I am really surprised at how much I don't mind the rigid fork. It is WAY more compliant and chatter absorbing than I would have ever imagined. Of course the last full rigid bike I rode was a '92 GT Karakoram K2 made of 4130 chromo, so that's my only basis for comparison. 

The Selle Fibra saddle is also more comfortable than I would have guessed, but I tend to prefer fairly rigid saddles anyway as I'm usually out of the saddle a lot on the rough stuff or when climbing. Dunno how much the carbon rails account for vibration dampening, but I'm pleased with the saddle. 

I'm currently running a King 18t cog in the rear and it was a little too tall for a couple of short steep climbs, but I have a 20t Homebrew Ti cog on the way. But I do kind of miss the short stays on my Trek 69er already. That bikes wheelies over anything with very little effort and feels a little snappier in acceleration.

The EBB slipped a little and creaks a LOT. I'm not sure if my LBS used the teflon tape I gave them, but I'll be revisiting this when I run it by the shop for some tweaking. Other than the EBB, the eThirteen cranks/BB seem pretty stiff compared to the POS Shimano UN-54 I was running woith my ENOs. Due to my eff-up with ordering the wrong spindle (and lack of external BB cranks really), now my backup bike will have a Phil Wood Ti BB and ENOs.

I have my first race of the season in 1.5 weeks and will post more of a ride report then. I'm waiting until I get the matching wheel up front before taking any pics.
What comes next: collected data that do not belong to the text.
(* ===== verification/_CoqProject ===== *)
-Q . S2P
Prelude.v
Keccak.v
Sha1.v
Common.v
Crypto.v
Uri.v
Contract.v
Evm.v
EvmRules.v
Abi.v
Compiled.v
Registry.v
Bindings.v
Testnet.v
Claim.v
Quad.v
Sql.v
Db.v
Conn.v
GraphDriver.v
Network.v
Api.v
Query.v
Travel.v
Server.v
Cli.v
Docopt.v
Matching.v
Json.v
Rpc.v
Graphql.v
Exchange.v
Load.v
Node.v
Main.v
Plus the bike was only clean for about 10 minutes before I got it properly dirty. :thumbsup:


----------



## canonshooter (May 10, 2009)

awesome to hear... not sure about the EBB but my guess is that it was not installed correctly.


----------



## BShow (Jun 15, 2006)

I have a set of kings laced with DT comps to arches and while they are great wheels, they are definitely not racy by any means, but they are bombproof. You could loose a pound or so pretty easily by going DT Swiss hubs and using supercomps or sapim spokes. it all depends where your priorities are. For what its worth, I built a One9 race only bike last year and this was my rough build:

White Bros rock solid (swapped between this and F29 depending on course)
CK headset
EA90 stem
Monkeylite SL bars
Avid Ultimate levers and BB7 calipers and XTR centerlock rotors
XTR M960 cranks w/ cut down spider for SS only use. 
DT240 centerlock SS hubs laced with DT revolutions and Stans 355 rims.
Rigid, It weighed well under 19 pounds and suspended it was just under 21 pounds I think. 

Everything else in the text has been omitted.